* Task goal:
Transcribe exactly the span of lines that begins the records and ends with the line holding "Definition ord (c", both boundary lines included.

________________________________________

(** * python-manin-runner: the job executor, its log classifier, the
      subscriber registry and the SSE streaming endpoint

    Shallow embedding of [src/runner.py] and [src/app.py].

    Conventions of the embedding.
    - A Python [str] is a [string]; every [ascii] stands for one character
      whose code point is below 256.  On that range [\d] is [0-9],
      [str.isspace] holds of 9-13, 28-32, 133 and 160, and [.] of a regular
      expression is every character but the line feed.
    - An [asyncio.Queue] is an object: the store maps its identity to the
      FIFO list of the messages it holds, and the dict [subscribers] maps
      a conversation id to a queue identity, so that two handles on one
      queue alias.
    - Code that can raise returns a [result]; only instances of
      [Exception] are modelled, since these are what the [except
      Exception] handlers of the source see.
    - What the operating system, the network and the subprocess answer is
      read from a [world] record.
    - A job runs as one step of the store: while it runs, the registry
      changes through the puts of the job only. *)

From Stdlib Require Import ZArith NArith Ascii String List Bool Lia.
From stdpp Require Import gmap strings list fin_maps.

(** ** Exceptions and results *)

Inductive exn : Type :=
| HTTPException (status_code : Z) (detail : string)
| CalledProcessError (returncode : Z) (cmd : list string)
| FileNotFoundError (msg : string)
| OtherException (text : string).

Inductive result (A : Type) : Type :=
| Return (a : A)
| Raise (e : exn).
Arguments Return {A} a.
Arguments Raise {A} e.

(** [try: body / except Exception as e: handler e] *)
Definition try_except {A : Type} (body : result A) (handler : exn -> result A)
  : result A :=
  match body with
  | Return a => Return a
  | Raise e => handler e
  end.

(** ** Python string primitives *)

Module PyStr.

(** [ord(c)] *)
Definition ord (c : ascii) : N := N_of_ascii c.

Definition isdigit (c : ascii) : bool :=
  ((48 <=? ord c) && (ord c <=? 57))%N.

Definition isspace (c : ascii) : bool :=
  (((9 <=? ord c) && (ord c <=? 13))
   || ((28 <=? ord c) && (ord c <=? 32))
   || (ord c =? 133) || (ord c =? 160))%N.

Definition is_newline (c : ascii) : bool := (ord c =? 10)%N.

Definition lower_char (c : ascii) : ascii :=
  if (((65 <=? ord c) && (ord c <=? 90))
      || ((192 <=? ord c) && (ord c <=? 222) && negb (ord c =? 215)))%N
  then ascii_of_N (ord c + 32) else c.

(** [s.lower()] *)
Fixpoint lower (s : string) : string :=
  match s with
  | EmptyString => EmptyString
  | String c s' => String (lower_char c) (lower s')
  end.

(** [not s]: the empty string is the only falsy one *)
Definition is_empty (s : string) : bool :=
  match s with EmptyString => true | String _ _ => false end.

(** [s.startswith(p)] *)
Fixpoint startswith (p s : string) : bool :=
  match p, s with
  | EmptyString, _ => true
  | String a p', String b s' => Ascii.eqb a b && startswith p' s'
  | String _ _, EmptyString => false
  end.

(** [s.endswith(p)] *)
Definition endswith (p s : string) : bool :=
  startswith (String.rev p) (String.rev s).

(** [sub in s] *)
Fixpoint contains (sub s : string) : bool :=
  startswith sub s
  || match s with
     | EmptyString => false
     | String _ s' => contains sub s'
     end.

Fixpoint lstrip (s : string) : string :=
  match s with
  | EmptyString => EmptyString
  | String c s' => if isspace c then lstrip s' else s
  end.

Fixpoint rstrip (s : string) : string :=
  match s with
  | EmptyString => EmptyString
  | String c s' =>
      let r := rstrip s' in
      if isspace c && is_empty r then EmptyString else String c r
  end.

(** [s.strip()] *)
Definition strip (s : string) : string := rstrip (lstrip s).

(** [s] without its first [n] characters *)
Fixpoint skip (n : nat) (s : string) : string :=
  match n, s with
  | O, _ => s
  | S n', String _ s' => skip n' s'
  | S _, EmptyString => EmptyString
  end.

(** the longest run of digits at the head of [s], and what follows it *)
Fixpoint span_digits (s : string) : string * string :=
  match s with
  | String c s' =>
      if isdigit c
      then let '(d, r) := span_digits s' in (String c d, r)
      else (EmptyString, s)
  | EmptyString => (EmptyString, EmptyString)
  end.

(** whether no character of [s] is white space *)
Fixpoint no_space (s : string) : bool :=
  match s with
  | EmptyString => true
  | String c s' => negb (isspace c) && no_space s'
  end.

(** whether [s] begins with a digit *)
Definition starts_with_digit (s : string) : bool :=
  match s with
  | String c _ => isdigit c
  | EmptyString => false
  end.

End PyStr.
Import PyStr.

(** ** The log classifier ([runner.py], [extract_log]) *)

Module Classifier.

(** [Animation (\d+)] anchored at the head of [s]: the greedy group takes
    the whole run of digits *)
Definition animation_at (s : string) : option string :=
  if startswith "Animation " s then
    let '(n, _) := span_digits (skip 10 s) in
    if is_empty n then None else Some n
  else None.

(** [re.search(r"Animation (\d+)", line)]: group 1 of the leftmost match *)
Fixpoint re_search_animation (s : string) : option string :=
  match animation_at s with
  | Some n => Some n
  | None =>
      match s with
      | EmptyString => None
      | String _ s' => re_search_animation s'
      end
  end.

(** [(\d+)%\|] anchored at the head of [s]: a shorter run of digits is
    followed by a digit, never by the percent sign *)
Definition percent_at (s : string) : option string :=
  let '(p, r) := span_digits s in
  if negb (is_empty p) && startswith "%|" r then Some p else None.

(** [.*?(\d+)%\|] anchored at the head of [s]: the lazy star skips as few
    characters as it can, none of them a line feed *)
Fixpoint lazy_percent (s : string) : option string :=
  match percent_at s with
  | Some p => Some p
  | None =>
      match s with
      | EmptyString => None
      | String c s' => if is_newline c then None else lazy_percent s'
      end
  end.

(** [Animation (\d+):.*?(\d+)%\|] anchored at the head of [s] *)
Definition progress_at (s : string) : option (string * string) :=
  if startswith "Animation " s then
    let '(n, r) := span_digits (skip 10 s) in
    if is_empty n then None
    else
      match r with
      | String ":" r' =>
          match lazy_percent r' with
          | Some p => Some (n, p)
          | None => None
          end
      | _ => None
      end
  else None.

(** [re.match(r".*Animation (\d+):.*?(\d+)%\|.*", line)] as a truth value:
    the leading [.*] reaches every position not preceded by a line feed *)
Fixpoint re_match_progress (s : string) : bool :=
  match progress_at s with
  | Some _ => true
  | None =>
      match s with
      | EmptyString => false
      | String c s' => if is_newline c then false else re_match_progress s'
      end
  end.

(** [re.search(r"Animation (\d+):.*?(\d+)%\|", line)]: groups 1 and 2 of
    the leftmost match *)
Fixpoint re_search_progress (s : string) : option (string * string) :=
  match progress_at s with
  | Some g => Some g
  | None =>
      match s with
      | EmptyString => None
      | String _ s' => re_search_progress s'
      end
  end.

(** The conditions of the [if]/[elif] chain, in the order of the source. *)
Definition cond_partial (line : string) : bool :=
  contains "Animation" line && contains "Partial" line.
Definition cond_progress (line : string) : bool := re_match_progress line.
Definition cond_file_ready (line : string) : bool :=
  contains "File ready at" line.
Definition cond_rendered (line : string) : bool :=
  contains "Rendered ArchitectureDiagram" line.
Definition cond_played (line : string) : bool := contains "Played" line.
Definition cond_error (line : string) : bool :=
  contains "ERROR" line || contains "Exception" line.

(** The body of the [try] block.  A branch whose inner [if m:] fails falls
    out of the chain onto the final [return None]. *)
Definition extract_log_body (line : string) : result (option string) :=
  if cond_partial line then
    match re_search_animation line with
    | Some n => Return (Some ("Animation " +:+ n +:+ " loaded"))
    | None => Return None
    end
  else if cond_progress line then
    match re_search_progress line with
    | Some (n, p) => Return (Some ("Animation " +:+ n +:+ " progress: " +:+ p +:+ "%"))
    | None => Return None
    end
  else if cond_file_ready line then Return (Some "Final video ready!")
  else if cond_rendered line then Return (Some "Rendering complete!")
  else if cond_played line then Return (Some (strip line))
  else if cond_error line then Return (Some "Error occurred")
  else Return None.

Definition extract_log (line : string) : result (option string) :=
  try_except (extract_log_body line) (fun _ => Return None).

End Classifier.
Import Classifier.

(** ** The store: queue objects, the dict [subscribers], the processes
       started *)

Record state : Type := State {
  queues : gmap nat (list string);
  subscribers : gmap string nat;
  spawned : list (list string);
}.

Module Registry.

(** [asyncio.Queue()]: a new object, empty, distinct from every queue
    that exists *)
Definition new_queue (s : state) : nat * state :=
  let q := fresh (dom (queues s)) in
  (q, State (<[q := []]> (queues s)) (subscribers s) (spawned s)).

(** [app.py] lines 25-26: [q = asyncio.Queue(); subscribers[conversationId] = q] *)
Definition register (conversationId : string) (s : state) : nat * state :=
  let '(q, s1) := new_queue s in
  (q, State (queues s1) (<[conversationId := q]> (subscribers s1)) (spawned s1)).

(** [subscribers.get(conversationId)] *)
Definition get (conversationId : string) (s : state) : option nat :=
  subscribers s !! conversationId.

(** [app.py] line 51: [subscribers.pop(conversationId, None)] *)
Definition unregister (conversationId : string) (s : state) : state :=
  State (queues s) (delete conversationId (subscribers s)) (spawned s).

(** [await q.put(msg)] on an unbounded queue: the message joins the tail *)
Definition put (q : nat) (msg : string) (s : state) : state :=
  State (alter (fun l => l ++ [msg]) q (queues s)) (subscribers s) (spawned s).

(** [runner.py] lines 109-110, 179-180, 186-187, 213-217:
    [if conversation_id in subscribers: await subscribers[conversation_id].put(msg)] *)
Definition publish (conversation_id msg : string) (s : state) : state :=
  match subscribers s !! conversation_id with
  | Some q => put q msg s
  | None => s
  end.

(** a run of [publish] calls for one id, in order *)
Definition publish_all (id : string) (msgs : list string) (s : state) : state :=
  fold_left (fun s' m => publish id m s') msgs s.

(** [app.py] line 94: [len(subscribers)] *)
Definition count (s : state) : nat := size (subscribers s).

(** [app.py] line 104: [subscribers.clear()] *)
Definition clear (s : state) : state := State (queues s) ∅ (spawned s).

(** the messages waiting in the queue registered for an id, if any *)
Definition channel (conversation_id : string) (s : state) : option (list string) :=
  q ← subscribers s !! conversation_id; queues s !! q.

End Registry.
Import Registry.

(** ** The streaming endpoint ([app.py], [sse] and its generator [event_gen]) *)

Module Stream.

Definition lf : string := String (ascii_of_N 10) EmptyString.
Definition dquote : string := String (ascii_of_N 34) EmptyString.

(** line 35: the f-string [data: {msg} \n\n] *)
Definition message_frame (msg : string) : string :=
  "data: " +:+ msg +:+ " " +:+ lf +:+ lf.

(** line 45: [data: {"data": "keepalive"}\n\n] *)
Definition keepalive_frame : string :=
  "data: {" +:+ dquote +:+ "data" +:+ dquote +:+ ": " +:+ dquote +:+ "keepalive"
  +:+ dquote +:+ "}" +:+ lf +:+ lf.

(** line 38 *)
Definition is_completion (msg : string) : bool :=
  String.eqb (lower (strip msg)) "video generation completed!".

(** line 41 *)
Definition is_error (msg : string) : bool := startswith "error:" (lower msg).

(** a message after which the generator leaves its loop *)
Definition is_terminal (msg : string) : bool := is_completion msg || is_error msg.

(** [await asyncio.wait_for(q.get(), timeout=30.0)], seen at the instant
    it resolves: the head of the queue when a message is there, and
    [None], for [asyncio.TimeoutError], when thirty seconds went by
    with the queue still empty *)
Definition wait_for_get (q : nat) (s : state) : option (string * state) :=
  match queues s !! q with
  | Some (msg :: rest) =>
      Some (msg, State (<[q := rest]> (queues s)) (subscribers s) (spawned s))
  | _ => None
  end.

________________________________________

* Reply:
(** * python-manin-runner: the job executor, its log classifier, the
      subscriber registry and the SSE streaming endpoint

    Shallow embedding of [src/runner.py] and [src/app.py].

    Conventions of the embedding.
    - A Python [str] is a [string]; every [ascii] stands for one character
      whose code point is below 256.  On that range [\d] is [0-9],
      [str.isspace] holds of 9-13, 28-32, 133 and 160, and [.] of a regular
      expression is every character but the line feed.
    - An [asyncio.Queue] is an object: the store maps its identity to the
      FIFO list of the messages it holds, and the dict [subscribers] maps
      a conversation id to a queue identity, so that two handles on one
      queue alias.
    - Code that can raise returns a [result]; only instances of
      [Exception] are modelled, since these are what the [except
      Exception] handlers of the source see.
    - What the operating system, the network and the subprocess answer is
      read from a [world] record.
    - A job runs as one step of the store: while it runs, the registry
      changes through the puts of the job only. *)

From Stdlib Require Import ZArith NArith Ascii String List Bool Lia.
From stdpp Require Import gmap strings list fin_maps.

(** ** Exceptions and results *)

Inductive exn : Type :=
| HTTPException (status_code : Z) (detail : string)
| CalledProcessError (returncode : Z) (cmd : list string)
| FileNotFoundError (msg : string)
| OtherException (text : string).

Inductive result (A : Type) : Type :=
| Return (a : A)
| Raise (e : exn).
Arguments Return {A} a.
Arguments Raise {A} e.

(** [try: body / except Exception as e: handler e] *)
Definition try_except {A : Type} (body : result A) (handler : exn -> result A)
  : result A :=
  match body with
  | Return a => Return a
  | Raise e => handler e
  end.

(** ** Python string primitives *)

Module PyStr.

(** [ord(c)] *)
Definition ord (c : ascii) : N := N_of_ascii c.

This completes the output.